И вот я спрашиваю себя: ты, милый, целый день промотал с незнакомыми и безразличными тебе людьми, которых никогда больше не встретишь; ты истратил 15 рублей – все, что у тебя было, – на выпивку; ты (вообще абсурд!) в поте лица своего загрузил какими-то ящиками какую-то машину – зачем? Зачем? Что, как говорится, ты с этого имеешь?

Как что? – отвечаю я себе. – А удовольствие от дружеского общения с первым встречным! А радость мимолетного освобождения от всех и всяческих обязательств, от чуждой, навязанной роли! А счастье отдаться течению!..

О сонный начес беспорядка, о дивный божий пустяк!

2.09.1984. Провидению (как писали в старых романах) было угодно позаботиться о концовке этой истории. Ровно через неделю, в субботу, возвращаясь из Ленинки, я зашел в наш «Гастроном» купить бутылку водки. Стоя в очереди в винном отделе, я от нечего делать наблюдал за лицами других очередников, отраженными в зеркале позади продавщицы. Одно лицо, женское, показалось мне знакомым. Не оборачиваясь, я стал вспоминать, где видел его, и почти сразу мне представилась беседка, обтянутая целлофаном, замусоренный стол, бутылки, стаканы, огрызки яблок в лучах заходящего солнца. Это было лицо Сашкиной подруги. Купив что было нужно, я пошел назад вдоль очереди и, действительно, увидел самого Сашку. На этот раз он был в костюме, трезвый и благопристойный.

– Здорово! – хлопнул я его по плечу.

– Здорово, – ответил он довольно-таки сдержанно.

– Не узнаешь, что ли?

– Почему не узнаю? Узнаю. Становись. – Он подвинулся, давая мне место в очереди.

– Да мне не надо. Я уже купил. Я тебя на улице подожду.

Ждать пришлось долго. Наконец они вышли.

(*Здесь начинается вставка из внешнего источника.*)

(** The first two steps of [kernel_load_module]. *)
Definition opens s (n : nat) (start : Z) (f : Z -> Z) : Prop := exists t w, create_address_space kernel_start (world s) = Ret (t, w) /\
  (t = err ENOMEM \/ (t <> err ENOMEM /\ opened s (switched w t) t n start f)).

Lemma frame_of_byte n start i : start mod 4096 = 0 -> 0 <= i < 4096 * Z.of_nat n ->
  0 <= i / 4096 < Z.of_nat n /\ frame_at (4 * ((start + i) / 4)) = start + 4096 * (i / 4096).
Proof. intros Ha Hi. rewrite frame_at_word. unfold frame_at. Z.div_mod_to_equations. lia. Qed.

Lemma opens_world s n start f : 1 <= k <= 1023 -> wf_world spaces k (world s) -> has_table (mem (world s)) 0 -> start mod 4096 = 0 ->
  module_frames spaces k (world s) n start -> (forall i, 0 <= i < 4096 * Z.of_nat n -> module_byte (world s) start i = f i) ->
  opens s n start f.
Proof.
  intros Hk Hs H0t Ha Hm Hf.
  destruct (create_world spaces kernel_start (world s) Hk Hs H0t) as (t & w1 & E1 & Hc1 & [(-> & _)|(Hne & Ht & Hw1 & Hby & Hno & Hfr)]);
    eexists _, w1; (split; [exact E1|]); [by left|right]. split; [done|].
  destruct (load_run ({[t]} ∪ spaces) k Hk w1 t Hw1) as (w2 & E2 & Hw2 & Hc2 & Hb2); [set_solver|]. injection E2 as <-.
  split; [done|exact Hw2|done|..].
  - intros t' a Ht'. etrans; [apply Hb2|by apply Hby].
  - intros a. etrans; [apply Hb2|apply Hno].
  - intros j Hj. exact (proj1 (Hfr _ (Hm j Hj))).
  - intros i Hi. rewrite <- Hf by done. destruct (frame_of_byte n start i Ha Hi) as [Hj Ef]. unfold module_byte, phys_byte.
    destruct (Hfr _ (Hm _ Hj)) as [_ Hw]. cbn [switched mem loaded phys]. by rewrite Hw.
Qed.

Lemma stack_page_user : 1 <= k <= 1023 -> is_u32 kernel_start -> kernel_start mod 4194304 = 0 -> user k (stack_top_page kernel_start).
Proof.
  unfold stack_top_page, user, is_u32. rewrite !dir_index_div. rewrite Z.shiftr_div_pow2 by lia. change (2 ^ 22) with 4194304.
  intros Hk Hu Hm. rewrite u32_id by (unfold is_u32; Z.div_mod_to_equations; lia). Z.div_mod_to_equations. lia.
Qed.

Мы некоторое время постояли под накрапывающим дождиком, не зная, что сказать друг другу, и, обменявшись неопределенными заверениями в скорой встрече, разошлись в разные стороны.

От былых восторгов и следа не осталось. Вот и толкуй после этого о вреде пьянства и загадках русской души!

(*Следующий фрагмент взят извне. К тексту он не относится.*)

(** The call of [kernel_spawn_process] by the loader, and the switch that follows
    when nothing but the kernel's own mappings has changed in between. *)
Lemma first_process_run (frames : nat -> W -> Prop) {Hfr : FrameBudget frames} s entry t p c a h1 h2 h3 : fresh s -> as_space t -> as_current (world s) = t ->
  as_user_page (stack_top_page kernel_start) -> (1 <= capacity (priority_queue (kernel s)))%nat ->
  process_table (kernel s) = Leaf -> next_pid (kernel s) = 1 ->
  Alloc.kmalloc sizeof_process (kheap s) = Ret (p, h1) -> p <> NULL ->
  Alloc.kmalloc sizeof_context h1 = Ret (c, h2) -> c <> NULL ->
  Alloc.kmalloc sizeof_avltree h2 = Ret (a, h3) -> a <> NULL ->
  exists r s2, kernel_spawn_process kernel_start entry 1 t s = Ret (r, s2) /\ as_wf (world s2) /\
    ((r = 0 /\ ~ frames 2%nat (world s)) \/ (r = 1 /\ forall w, same_memory (world s2) w -> exists s',
       kernel_advance_scheduler (KState (kernel s2) (kheap s2) (objs s2) w) = Ret (c, s') /\
       (forall uninit rounds, reachable uninit kernel_start rounds s') /\
       stack_only kernel_start (world s) (world s') /\ (frames 2%nat (world s) -> stack_ready kernel_start (world s') t) /\
       first_process s' t c entry)).
Proof.
  intros Hf Ht Hcur Hst Hcap Htab Hpid E1 N1 E2 N2 E3 N3. pose proof Hf as (Fa & Fp & Fc & Fm & Fv & Fr & Ft & Fw).
  assert (spawns kernel_start s entry 1 t p c h2) as Sp.
  { eapply spawn_run; try done; rewrite Htab; [exact I|constructor]. }
  destruct (spawns_cases kernel_start s entry 1 t p c h2 Sp) as (r & s2 & Es & Hm & Hcase).
  pose proof (fun F => spawns_frames kernel_start frames s entry 1 t p c h2 F Sp) as Hst'. rewrite Es, Hpid in Hst'.
  exists r, s2. split; [done|]. split; [apply Hm|]. rewrite Hpid in Hcase. change (u32 1) with 1 in *.
  destruct Hcase as [(-> & _)|(-> & N)]; [left; split; [done|]; intros F; by destruct (Hst' F) as (? & [=] & _)|right]. split; [done|].
  intros w (Fw' & Cw & Bw).
  assert (booted kernel_start (KState (kernel s2) (kheap s2) (objs s2) w)) as Bt.
  { apply boot_load; [|done]. eapply (boot_spawn kernel_start s entry 1 t); [by apply boot_fresh|exact Ht|exact Hst| |exact Es].
    rewrite Fp, map_size_empty. lia. }
  pose proof (booted_inv _ _ Bt) as [I2 A2 _ _ _].
  destruct N as [Np Nc _ _ _ _ _].
  destruct (advance_ok _ I2) as [[Er _]|(c' & s3 & E & Sw)].
  { exfalso. assert (p ∈ roster (KState (kernel s2) (kheap s2) (objs s2) w)) as Hin; [|rewrite Er in Hin; by apply elem_of_nil in Hin].
    apply (si_roster _ I2). eexists. cbn [objs]. rewrite Np. by rewrite lookup_insert_eq. }
  pose proof (sw_running _ _ _ Sw) as R. destruct (active_in_roster _ R) as [Hact _].
  pose proof (sw_objs _ _ _ Sw) as So. cbn [objs] in So.
  assert (active_process (kernel s3) = p) as Hp.
  { apply (si_roster _ (proj1 R)) in Hact as (y & Hy & _). rewrite So, Np, Fp in Hy.
    apply lookup_insert_Some in Hy as [[? _]|[_ Hy]]; [done|]. by rewrite lookup_empty in Hy. }
  destruct (sw_ctx _ _ _ Sw) as (x & Hx & <-). rewrite Hp in Hx. pose proof Hx as Hx'.
  rewrite So, Np, lookup_insert_eq in Hx'. injection Hx' as <-.
  exists s3. split; [exact E|]. split; [intros; by eapply reach_boot|].
  assert (forall t' b, as_byte (world s3) t' b = as_byte (world s2) t' b) as B3.
  { intros t' b. by rewrite (sw_bytes _ _ _ Sw), Bw. }
  split.
  - destruct Hm as (F & C & O). destruct R as [I3 (y & Hy & Hcy)]. rewrite Hp, Hx in Hy. injection Hy as <-.
    cbn [page_table] in Hcy. split; [apply I3|]. split; [congruence|]. intros t' b Hn. rewrite B3. by apply O.
  - split; [intros F; destruct (Hst' F) as (s2' & [= <-] & _ & _ & M); intros b Hb; rewrite B3, <- Hcur; by apply M|].
    eexists. rewrite Hp. split; [exact Hx|]. split; [done|]. split; [done|]. split; [done|]. by rewrite So, Nc, lookup_insert_eq.
Qed.
End first_process.

(** ** The boot of one module, over the page tables *)
Section theory.
Context {H B : Type} `{KHeapOk H} `{BitmapHeapOk B} (kernel_start : Z) (fuel : nat).
Context (cells : list priority_queue_node_t) (Hcells : length cells = ready_capacity).
#[local] Abbreviation k := (Z.shiftr kernel_start 22).
Implicit Types s : kst H (mm B).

8.10.1984. Проснулся рано и увидел, что в комнату проникает багряное золото рассвета. Я быстро оделся и вышел. Рассвет тихо боролся с пепельной мглой; золотое и розовое, с голубыми прожилками, море слабо поплескивало на берег, посреди залива дремал прогулочный теплоходик. Огоньки светились в поселке. На пустынной набережной потягивались проснувшиеся собаки. Одна из них – пожилая рыжеватая сука, – бодро потряхивая ушами, затрусила рядом со мной.

Я спустился к воде и подобрал черный голыш. Бросив его на укатанный песок прибоя, я дал набежавшей волне слизнуть с него налипшие песчинки; когда волна откатилась, я поднял мокрый камень и, согревая его в руке, пошел дальше. Сука бежала то сзади, то впереди, отбегала в сторону и вновь возвращалась. Над хвостом Хамелеона на пепельно-темном фоне разливалось малиновое сияние, и вдруг показался сверкающий сегмент солнца. Я стал взбираться по склону Кучук-Енишара.

Когда добрался до могилы Волошина, поднявшееся солнце уже мягко освещало божий мир. Я бросил свой камень на могилу, быстро отдышался и стал смотреть.

Со стороны восхода небо сливалось с морем, и только ярко блиставшая на водной глади солнечная дорожка, пересеченная силуэтами двух холмистых мысов, подчеркивала в этом месте линию горизонта. Противоположный склон Кучук-Енишара и долина под ним были погружены в лиловый полумрак. Далеко внизу, огибая гору по верхней дороге, прошумели, заискрившись стеклами и крышей, крошечные синие «Жигули», а немного погодя – красные. Это феодосийские рыболовы торопились занять места в Тихой бухте.